------ DATA RECORDS

(* ===== verification/McpSpec.v ===== *)
(** * What MCP calls and keys do

    Idempotency keys of writing tools, and the keys that open the servers: what
    the pages create the middleware admits. *)
From S2P Require Import Prelude GoLib Json Model Peering Lock Cache Effects World Store Rely Handler Wp Scenario Decode McpStore Mcp McpTools McpKeys McpUser Login McpScenario McpSafety.
From stdpp Require Import options.
Local Open Scope Z_scope.
Local Open Scope go_scope.

(** ** Running a statement *)

(** What an error, or the draw of an id, leaves as it was. *)
Record kept (s s' : MSt) : Prop := {
  kp_mdb : m_db s' = m_db s;
  kp_wdb : w_db (m_world s') = w_db (m_world s);
  kp_now : m_now s' = m_now s
}.
#[export] Instance kept_preorder : PreOrder kept.
Proof. split; [by intros s|]. intros s1 s2 s3 [A1 A2 A3] [B1 B2 B3]. split; congruence. Qed.
Lemma draw_db_kept s : kept s (set_mworld (draw_db (m_world s)).2 s).
Proof. unfold draw_db. by destruct (e_db (w_ext (m_world s))). Qed.
Lemma mfresh_kept s : kept s (mfresh s).2.
Proof. unfold mfresh, draw_uuid. by destruct (e_uuid (w_ext (m_world s))). Qed.
Lemma wp_mstmt {R} ctx (onerr : string → R) (f : MSt → R * MSt) (P : R → MSt → Prop) s :
  (∀ e s', kept s s' → P (onerr e) s') → (∀ s', kept s s' → P (f s').1 (f s').2) → wp (mstmt ctx onerr f) P s.
Proof.
  intros He Hf. apply wp_act. unfold mstmt_step. destruct (expired _ _); [by apply He|].
  pose proof (draw_db_kept s) as Hd. destruct (draw_db (m_world s)) as [[e|] w]; [by apply He|by apply Hf].
Qed.
Lemma wp_steady {A} (p : Q A) (P : A → MSt → Prop) s :
  steady p → (∀ a s', msteady s s' → P a s') → wp p P s.
Proof. intros Hp HP. apply HP. apply rtc_within; [typeclasses eauto|]. by apply all_acts_exec. Qed.
Lemma kept_trans_steady s s' s'' : kept s s' → msteady s' s'' → w_peers (m_world s'') = w_peers (m_world s) ∧ m_ops s'' = m_ops s.
Proof.
  intros [H1 H2 _] [(H3 & _ & _) H4 _]. split; [unfold w_peers; by rewrite H3, H2|]. rewrite H4. unfold m_ops. by rewrite H1.
Qed.

(** ** A writing call under a new idempotency key *)
Lemma head_filter_none {A} (P : A → Prop) `{!∀ x, Decision (P x)} l : (∀ x, x ∈ l → ¬ P x) → head (filter P l) = None.
Proof.
  intros Hn. destruct (filter P l) as [|x l'] eqn:E; [done|]. exfalso.
  assert (x ∈ filter P l) as Hx by (rewrite E; by left). apply list_elem_of_filter in Hx as [Hp Hx]. by apply (Hn x).
Qed.
Lemma elem_of_rows {A} (m : gmap string A) x : x ∈ rows m ↔ ∃ id, m !! id = Some x.
Proof.
  unfold rows. rewrite list_elem_of_fmap. split.
  - intros ([id y] & -> & H%elem_of_map_to_list). by exists id.
  - intros [id H]. exists (id, x). split; [done|by apply elem_of_map_to_list].
Qed.
Section calls.
Context `{Digest} `{JsonText} (env : McpEnv).

(** No row for the slot. *)
Definition unused (key tool idem : string) (s : MSt) : Prop := ∀ e, e ∈ rows (m_idem s) → ¬ idem_of "user" key "" tool idem e.
Lemma wp_lookup_unused ctx key tool idem (P : result MCPIdempotencyKey → MSt → Prop) s :
  unused key tool idem s → (∀ e s', kept s s' → P (Err e) s') → wp (GetIdempotency ctx "user" key "" tool idem) P s.
Proof.
  intros Hu HP. apply wp_mstmt; [done|]. intros s' Hk. cbn [fst snd].
  assert (m_idem s' = m_idem s) as -> by (unfold m_idem; by rewrite (kp_mdb _ _ Hk)).
  rewrite head_filter_none by done. by apply HP.
Qed.
Lemma wp_CreateIdempotency ctx x (P : result MCPIdempotencyKey → MSt → Prop) s :
  (∀ e s', kept s s' → P (Err e) s') →
  (∀ id s', kept s s' → P (Ok (idem_id id x)) (set_idem (<[id := idem_id id x]> (m_idem s')) s')) →
  wp (CreateIdempotency ctx x) P s.
Proof.
  intros He Ho. apply wp_mstmt; [done|]. intros s1 Hk. pose proof (mfresh_kept s1) as Hf.
  destruct (mfresh s1) as [[id|] s2]; (assert (kept s s2) by by etransitivity); [|by apply He].
  destruct (negb _); [by apply He|]. destruct (bool_decide _); [by apply He|by apply Ho].
Qed.
(** Nothing was done, and whatever now fills the slot stops no later call. *)
Record untouched (key tool idem : string) (s s' : MSt) : Prop := {
  un_peers : w_peers (m_world s') = w_peers (m_world s);
  un_ops : m_ops s' = m_ops s;
  un_slot : ∀ e h, e ∈ rows (m_idem s') → idem_of "user" key "" tool idem e → replay e h = None
}.
Lemma unused_kept key tool idem s s' : unused key tool idem s → kept s s' → unused key tool idem s'.
Proof. intros Hu Hk. unfold unused, m_idem. by rewrite (kp_mdb _ _ Hk). Qed.
Lemma unused_untouched key tool idem s s' : unused key tool idem s → kept s s' → untouched key tool idem s s'.
Proof.
  intros Hu Hk. pose proof (unused_kept _ _ _ _ _ Hu Hk) as Hu'. destruct Hk as [H1 H2 _].
  split; [unfold w_peers; by rewrite H2|unfold m_ops; by rewrite H1|]. intros e h He Hm. by destruct (Hu' e).
Qed.
(** The stored row carries no time, the row that the call keeps does. *)
Definition in_progress (r : result (option MCPIdempotencyKey)) (h : string) : Prop :=
  match r with
  | Err _ => True
  | Ok o => ∃ e msg, o ≫= (λ e, replay e h) = Some (inr (MkRPCErr e msg))
  end.
Lemma prepare_unused ctx x asn name args def s (P : result (option MCPIdempotencyKey) * string → MSt → Prop) :
  td_Mode def ≠ mcpModeRead → unused (ss_keyID x) name (extractIdempotencyKey args) s → m_now s ≠ zero_time →
  (∀ r h s', in_progress r h → untouched (ss_keyID x) name (extractIdempotencyKey args) s s' → P (r, h) s') →
  wp (prepareIdempotency ctx x asn name args def) P s.
Proof.
  intros Hm Hu Hnow HP. unfold prepareIdempotency. rewrite bool_decide_eq_false_2 by done.
  set (idem := extractIdempotencyKey args) in *. case_match; [apply wp_ret, HP; [done|by apply unused_untouched]|].
  apply wp_bind, wp_lookup_unused; [done|]. intros e s1 Hk1. case_match.
  { apply wp_ret, HP; [done|by apply unused_untouched]. }
  apply wp_bind, wp_CreateIdempotency.
  - intros e' s2 Hk2. assert (kept s s2) as Hk by by etransitivity. apply wp_bind, wp_lookup_unused; [by eapply unused_kept|].
    intros e2 s3 Hk3. apply wp_ret, HP; [done|]. apply unused_untouched; [done|by etransitivity].
  - intros id s2 Hk2. assert (kept s s2) as Hk by by etransitivity. apply wp_bind, wp_gets, wp_ret, HP.
    + exists (-32029), "operation_in_progress". unfold replay. cbn -[zero_time].
      replace (m_now (set_idem _ s2)) with (m_now s) by (symmetry; apply Hk).
      rewrite (proj2 (Z.eqb_neq _ _) Hnow). rewrite bool_decide_eq_true_2 by done. cbn. by rewrite bool_decide_eq_true_2.
    + destruct Hk as [Hd Hw _]. split; cbn; [unfold w_peers; by rewrite Hw|unfold m_ops; by rewrite Hd|].
      intros e' h [id' Hid]%elem_of_rows Hm'. cbn in Hid. apply lookup_insert_Some in Hid as [[<- <-]|[_ Hid]]; [done|].
      destruct (Hu e'); [|done]. apply elem_of_rows. exists id'. revert Hid. unfold m_idem. by rewrite Hd.
Qed.
(** An audit row leaves the rest. *)
Definition audited (s s' : MSt) : Prop :=
  w_db (m_world s') = w_db (m_world s) ∧ m_ops s' = m_ops s ∧ m_idem s' = m_idem s.
#[local] Instance audited_preorder : PreOrder audited.
Proof. split; [by intros s|]. intros s1 s2 s3 (A1 & A2 & A3) (B1 & B2 & B3). split_and!; congruence. Qed.
Lemma kept_audited s s' : kept s s' → audited s s'.
Proof. intros [Hd Hw _]. unfold audited, m_ops, m_idem. by rewrite Hd, Hw. Qed.
Lemma write_audited sid asn adm tool args ok msg : all_acts audited (writeAuditLog env sid asn adm tool args ok msg).
Proof.
  unfold writeAuditLog, writeAuditLogDetailed. apply all_acts_bind.
  - destruct (mc_queue env); [|done]. apply all_acts_act. intros s. unfold enqueue_step, draw_redis.
    repeat case_match; simplify_eq/=; done.
  - intros [|]; [done|]. apply all_acts_bind; [by split|]. intros ctx. apply all_acts_bind; [|done].
    apply all_acts_act. intros s. unfold mstmt_step. destruct (expired _ _); [done|].
    pose proof (kept_audited _ _ (draw_db_kept s)) as Hd. destruct (draw_db (m_world s)) as [[e|] w]; [done|]. cbn [snd] in Hd.
    pose proof (kept_audited _ _ (mfresh_kept (set_mworld w s))) as Hf. destruct (mfresh (set_mworld w s)) as [[id|] s1]; cbn [snd] in Hf;
      (etransitivity; [exact Hd|etransitivity; [exact Hf|]]); repeat case_match; done.
Qed.
Lemma wp_refused key tool idem s s1 sid asn tool' args msg (r : json + jsonRPCErr) :
  (∃ e, r = inr e) → untouched key tool idem s s1 →
  wp (writeAuditLog env sid asn "" tool' args false msg ;; mret r) (λ r s', (∃ e, r = inr e) ∧ untouched key tool idem s s') s1.
Proof.
  intros Hr Hu. apply wp_bind. unfold wp at 1.
  pose proof (rtc_within audited _ _ (all_acts_exec _ _ s1 (write_audited sid asn "" tool' args false msg))) as (Hw & Ho & Hi).
  destruct (exec _ s1) as [[] s2]. apply wp_ret. split; [done|]. destruct Hu as [Hp Hops Hs]. cbn in *.
  split; [unfold w_peers in *; by rewrite Hw|congruence|by rewrite Hi].
Qed.

(** C33: The first call of a tool that writes, under an idempotency key that its
    session's key never used, never does what it was called for, whatever the
    statements answer: it ends in an error ("operation_in_progress" when its
    key was stored), peers and operations are as before, and the row it leaves
    lets the next call under that key run, whatever the arguments of that call. *)
Theorem fresh_write_never_runs (ctx : Ctx) (x : Sse) (raw : option json) (name : string) (args : json)
    (def : mcpToolDefinition) (s : MSt)
  (Hraw : decode_call raw = Some (name, args)) (Hdef : findUserTool name = Some def) (Hmode : td_Mode def ≠ mcpModeRead)
  (Hnew : unused (ss_keyID x) name (extractIdempotencyKey args) s) (Hnow : m_now s ≠ zero_time) :
  let '(r, s') := exec (handleToolsCall env ctx x raw) s in
  (∃ e, r = inr e) ∧ untouched (ss_keyID x) name (extractIdempotencyKey args) s s'.
Proof.
  cut (wp (handleToolsCall env ctx x raw) (λ r s', (∃ e, r = inr e) ∧ untouched (ss_keyID x) name (extractIdempotencyKey args) s s') s).
  { unfold wp. by destruct (exec _ s). }
  unfold handleToolsCall. rewrite Hraw, Hdef. cbv beta iota zeta. destruct (negb _).
  { apply wp_refused; [by eexists|]. by apply unused_untouched. }
  apply wp_bind. apply prepare_unused; [done..|]. intros r h s' Hp Hu. destruct r as [idem|e]; cbn in Hp.
  - destruct Hp as (c & msg & ->). apply wp_ret. split; [by eexists|done].
  - apply wp_refused; [by eexists|done].
Qed.
End calls.

Lemma fresh_write_never_runs_witness :
  let raw := Some (JObj [("name", JStr "peer_cancel_pending");
                         ("arguments", JObj [("id", JStr "p1"); ("idempotency_key", JStr "0123456789abcdef")])]) in
  let s' := (exec (@handleToolsCall mcp_digest mcp_text mcp_env None (mcp_session 4242420001 "s1" ["write:peer:cancel_pending"]) raw)
               (mcp_sample "pending")).2 in
  @untouched mcp_text "key-s1" "peer_cancel_pending" "0123456789abcdef" (mcp_sample "pending") s'
  ∧ m_idem s' !! "u1" ≠ None ∧ w_peers (m_world s') !! "p1" ≠ None.
Proof.
  intros raw s'. split; [|split; vm_compute; discriminate].
  pose proof (@fresh_write_never_runs mcp_digest mcp_text mcp_env None (mcp_session 4242420001 "s1" ["write:peer:cancel_pending"]) raw
    "peer_cancel_pending" (JObj [("id", JStr "p1"); ("idempotency_key", JStr "0123456789abcdef")])
    (MkTool "peer_cancel_pending" "Cancel a pending or rejected peer request. Active peers are not deleted by this tool."
      (schema [peer_id; idempotency] ["id"; "idempotency_key"]) "write:peer:cancel_pending" mcpModeSyncWrite handleToolPeerCancelPending)
    (mcp_sample "pending") ltac:(vm_compute; reflexivity) ltac:(reflexivity) ltac:(vm_compute; discriminate)) as Hf.
  unfold s'. destruct (exec _ (mcp_sample "pending")) as [r s1].
  apply Hf; [|vm_compute; discriminate]. intros e He. by apply not_elem_of_nil in He.
Defined.



Section keys.
Context `{Digest}.



End keys.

------------

> **EXERCISE DIRECTIONS**
Look through the material above and pick out each line holding the word "From".

> **TASK ANSWER**
From S2P Require Import Prelude GoLib Json Model Peering Lock Cache Effects World Store Rely Handler Wp Scenario Decode McpStore Mcp McpTools McpKeys McpUser Login McpScenario McpSafety.
From stdpp Require Import options.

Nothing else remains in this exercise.